This report provides a first look at the key benefits of integrating ForeScout CounterACT with IBM BigFix endpoint management and security solution. ESG Lab focused on how the ForeScout Extended Modules can combine ForeScout’s endpoint insight, classification, and control capabilities with IBM BigFix. This integration is designed to discover and classify users and devices, verify the presence and operation of BigFix Agents, enforce compliance, and take automated host or network actions when needed.
According to ESG research, strengthening cybersecurity was cited by 44% of respondents as the business initiative that would drive the most technology spending at their organizations in 2018 (see Figure 1).1
This is hardly surprising, considering the multitude of cybersecurity incidents organizations are experiencing. In a 2016 research project conducted by ESG and the Information Systems Security Association (ISSA), 39% of cybersecurity professionals said that their organization had experienced one or more incidents resulting in the need to reimage one or more endpoints or servers; 27% reported experiencing a ransomware incident; and 20% stated they had experienced at least one security incident that disrupted a business application.2 Adding to these challenges is an increasing skills gap in cybersecurity. Fifty-one percent of organizations claim that they have a problematic shortage of cybersecurity skills—the most frequently cited response by a wide margin.3 In addition, the increase in mobile, personal, transient, and even virtual devices leaves many organizations unaware of a significant percentage of the endpoints on their networks. These devices are either not under management, have nonfunctional agents, or are only detected during intermittent scans.
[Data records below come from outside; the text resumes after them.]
(* ===== verification/TVSync.v ===== *)
(** * The TV sync engine (internal/syncer/engines/tv_go.go)

    A run of the engine discovers shows, by TMDB's listings or by fixed numbers,
    and looks for releases of each. Packs of episodes come first, then single
    episodes; every video file that the streaming policy allows becomes a small
    file in the library and an entry of the episode registry. Afterwards files
    and torrents without an entry are removed, and torrents that the library
    needs and the torrent engine has lost are added again.

    The outside is the class [World] of the movie engine with the operations of
    [TVWorld]. A result [None] is a panic. The directories of the library are
    those that hold files. *)

From Stdlib Require Import Ascii.
From S2P Require Import Prelude Float64 Regex Streaming Quality MovieSync TVTitles.

(** ** Data *)

Record TVShow := MkTVShow { shID : Z; shName : string; shOriginalName : string; shFirstAirDate : string; shLanguage : string; shGenreIDs : list Z }.

(** The answer of TMDB about a show; of the providers, the numbers of those
    that stream it in Italy. *)
Record TVDetail := MkDetail {
  dName : string; dFirstAirDate : string; NumberOfSeasons : Z; Seasons : list (Z * Z); WatchProviders : option (list Z);
}.

Record TVShowInfo := MkShowInfo {
  siID : Z; siName : string; siOriginalName : string; siFirstAirDate : string; siLanguage : string; siGenreIDs : list Z;
  siChannel : string; SourceMode : string; siIMDBID : string; NumSeasons : Z; JellyfinItemID : string;
}.

Record TVChannelConfig := MkChannel {
  chName : string; Mode : string; TMDBIDs : list Z; SkipCompleteSeasons : bool; chJellyfinItemID : string;
}.

Record TVEpisodeEntry := MkEpisode { eQualityScore : Z; eHash : string; eFilePath : string; eSource : string; eCreated : Z }.

Record TVSyncStats := MkStats { Shows : Z; EpisodesCreated : Z; EpisodesSkipped : Z; Upgrades : Z }.

(** [registryFile] is what the JSON file of the registry holds, if it can be
    read; [db] is the table of episodes, if there is a database. *)
Record TVGoEngine := MkTV {
  registry : gmap string TVEpisodeEntry;
  registryFile : option (gmap string TVEpisodeEntry);
  db : option (gmap string TVEpisodeEntry);
  processedThisRun : gset string;
  stats : TVSyncStats;
  blacklist : BlacklistData;
  hasProwlarr : bool;
  hasEndpoints : bool;
  baseURL : string;
  tvDir : string;
  channel : TVChannelConfig;
  alternatives : gmap string (list TorrentAlternative);
  library : gmap string mkv;
}.

Definition set_registry (r : gmap string TVEpisodeEntry) (e : TVGoEngine) : TVGoEngine :=
  MkTV r (registryFile e) (db e) (processedThisRun e) (stats e) (blacklist e) (hasProwlarr e) (hasEndpoints e)
    (baseURL e) (tvDir e) (channel e) (alternatives e) (library e).
Definition set_store (f d : option (gmap string TVEpisodeEntry)) (e : TVGoEngine) : TVGoEngine :=
  MkTV (registry e) f d (processedThisRun e) (stats e) (blacklist e) (hasProwlarr e) (hasEndpoints e)
    (baseURL e) (tvDir e) (channel e) (alternatives e) (library e).
Definition set_processed (p : gset string) (e : TVGoEngine) : TVGoEngine :=
  MkTV (registry e) (registryFile e) (db e) p (stats e) (blacklist e) (hasProwlarr e) (hasEndpoints e)
    (baseURL e) (tvDir e) (channel e) (alternatives e) (library e).
Definition set_stats (s : TVSyncStats) (e : TVGoEngine) : TVGoEngine :=
  MkTV (registry e) (registryFile e) (db e) (processedThisRun e) s (blacklist e) (hasProwlarr e) (hasEndpoints e)
    (baseURL e) (tvDir e) (channel e) (alternatives e) (library e).
Definition set_alternatives (a : gmap string (list TorrentAlternative)) (e : TVGoEngine) : TVGoEngine :=
  MkTV (registry e) (registryFile e) (db e) (processedThisRun e) (stats e) (blacklist e) (hasProwlarr e) (hasEndpoints e)
    (baseURL e) (tvDir e) (channel e) a (library e).
Definition set_library (l : gmap string mkv) (e : TVGoEngine) : TVGoEngine :=
  MkTV (registry e) (registryFile e) (db e) (processedThisRun e) (stats e) (blacklist e) (hasProwlarr e) (hasEndpoints e)
    (baseURL e) (tvDir e) (channel e) (alternatives e) l.

Definition no_stats : TVSyncStats := MkStats 0 0 0 0.
Definition skipped (s : TVSyncStats) : TVSyncStats := MkStats (Shows s) (EpisodesCreated s) (EpisodesSkipped s + 1) (Upgrades s).
Definition upgraded (s : TVSyncStats) : TVSyncStats := MkStats (Shows s) (EpisodesCreated s) (EpisodesSkipped s) (Upgrades s + 1).

(** ** The outside *)

(** The listings of TMDB that are asked for without a configuration. *)
Inductive listing := TVOnTheAir (pages : Z) | TVAiringToday (pages : Z) | TVTrending (pages : Z) | DiscoverTV (language : string) (days pages : Z).

Class TVWorld (W : Type) `{!World W} := {
  TVDetails : Z → W → option TVDetail * W;
  TVExternalIDs : Z → W → option string * W;
  fetch_listing : listing → W → option (list TVShow) * W;
  DiscoverTVFromConfig : W → option (list TVShow) * W;
  FetchSeries : string → string → W → list Stream * W;
  FetchEpisodeStreams : string → Z → Z → W → option (list Stream) * W;
  limiter_Wait : W → W;
  ListTorrents : W → option (list (string * string)) * W;
  rem_succeeds : string → W → bool;
  db_succeeds : W → bool;
  stat_size : string → W → Z;
  stat_time : string → W → Z;
}.
#[export] Hint Mode TVWorld ! - : typeclass_instances.

(** ** The library *)

(** The order in which [filepath.Walk] goes through the files: element by
    element of their paths. *)
Fixpoint cmp_elements (a b : list string) : comparison :=
  match a, b with
  | [], [] => Eq
  | [], _ => Lt
  | _, [] => Gt
  | x :: a', y :: b' => match String.compare x y with Eq => cmp_elements a' b' | c => c end
  end.

Definition walk_tree (d : gmap string mkv) : list (string * mkv) :=
  sort_stable (cmp_lt (cmp_on (λ f, split_on "/"%char f.1) cmp_elements)) (map_to_list d).

(** The link of a file, as [readHashFromMKV] and the clean-up read it. *)
Definition json_link (f : mkv) : string := match f with JsonMkv url _ _ _ => url | _ => "" end.
Definition file_link (f : mkv) : string :=
  match f with JsonMkv url _ _ _ => url | BadMkv => "" | TextMkv s => hd "" (SplitN 2 (TrimSpace s)) end.

Section engine.
Context (undef : float64 → Z) {W : Type} `{HW : !World W, HT : !TVWorld W}.

Definition createMKV (path streamURL : string) (fileSize : Z) (magnet : string) (e : TVGoEngine) (w : W) : option TVGoEngine :=
  if writable path w then Some (set_library (<[path := JsonMkv streamURL fileSize magnet ""]> (library e)) e) else None.

(** ** The registry *)

Definition loadRegistry (d f : option (gmap string TVEpisodeEntry)) (w : W) : gmap string TVEpisodeEntry :=
  match d with
  | Some m => if db_succeeds w then m else default ∅ f
  | None => default ∅ f
  end.

Definition saveRegistry (e : TVGoEngine) : TVGoEngine := set_store (Some (registry e)) (db e) e.

Definition registerEpisode (key : string) (score : Z) (hash path source : string) (e : TVGoEngine) (w : W) : TVGoEngine :=
  let entry := MkEpisode score hash path source (unix w) in
  let e := set_registry (<[key := entry]> (registry e)) e in
  match db e with
  | Some m => if db_succeeds w then set_store (registryFile e) (Some (<[key := entry]> m)) e else e
  | None => saveRegistry e
  end.

Definition registryByPath (reg : gmap string TVEpisodeEntry) (path : string) : bool :=
  existsb (λ kv, bool_decide (eFilePath kv.2 = path)) (map_to_list reg).

Definition readHashFromMKV (path : string) (f : mkv) (w : W) : string :=
  if 10240 <? stat_size path w then "" else default "" (FindStringSubmatch reTVHashURL (json_link f) 1).

(** One file of [populateRegistryFromExisting]; the list of torrents is asked
    for when it is first needed. *)
Definition populate_file (st : gmap string TVEpisodeEntry * option (list (string * string)) * W) (f : string * mkv) :
    gmap string TVEpisodeEntry * option (list (string * string)) * W :=
  let '(reg, torrents, w) := st in
  let m k := FindStringSubmatch reTVFileName (Base f.1) k in
  if negb (is_mkv f.1) || registryByPath reg f.1 then st
  else match m 1%nat, m 2%nat, m 3%nat, m 4%nat with
  | Some showName, Some s, Some n, Some hash8 =>
      let key := episodeKey showName "" (Atoi s) (Atoi n) in
      if bool_decide (is_Some (reg !! key)) then st
      else
        let own := readHashFromMKV f.1 f.2 w in
        let '(torrents, w) :=
          if bool_decide (own = "") then
            match torrents with Some _ => (torrents, w) | None => let '(r, w1) := ListTorrents w in (Some (default [] r), w1) end
          else (torrents, w) in
        let hash :=
          if bool_decide (own = "") then
            match filter (λ t, String.prefix hash8 t.1 = true) (default [] torrents) with
            | t :: _ => if bool_decide (t.1 = "") then hash8 else t.1
            | [] => hash8
            end
          else own in
        (<[key := MkEpisode 1 hash f.1 "existing" (stat_time f.1 w)]> reg, torrents, w)
  | _, _, _, _ => st
  end.

Definition populateRegistryFromExisting (e : TVGoEngine) (w : W) : TVGoEngine * W :=
  let '(reg, _, w') := foldl populate_file (registry e, None, w) (walk_tree (library e)) in (set_registry reg e, w').

(** ** Discovery *)

Definition HasPremiumProvider (providers : option (list Z)) : bool :=
  match providers with Some l => existsb (λ p, bool_decide (p ∈ [8; 9; 337; 531])) l | None => false end.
The ForeScout Extended Module for IBM BigFix
The ForeScout CounterACT platform is designed to provide continuous security monitoring and remediation of an organization’s devices, both traditional and nontraditional, while they remain connected to the network. ForeScout’s goal is to provide IT organizations with comprehensive insight into their endpoint landscape and compliance posture while addressing network access and threat management challenges.
In conjunction with ForeScout CounterACT, the ForeScout Extended Module for IBM BigFix provides visibility, classification, and exchange of real-time contextual information for managed and unmanaged endpoints. CounterACT verifies whether a BigFix agent is installed and operational on an endpoint, and can enroll the client or restart the agent if needed. BigFix then checks the device’s compliance status and shares it with ForeScout. If the device is non-compliant, ForeScout initiates appropriate isolation and/or remediation actions leveraging CounterACT for network-level device isolation and BigFix for endpoint patch deployment or configuration changes.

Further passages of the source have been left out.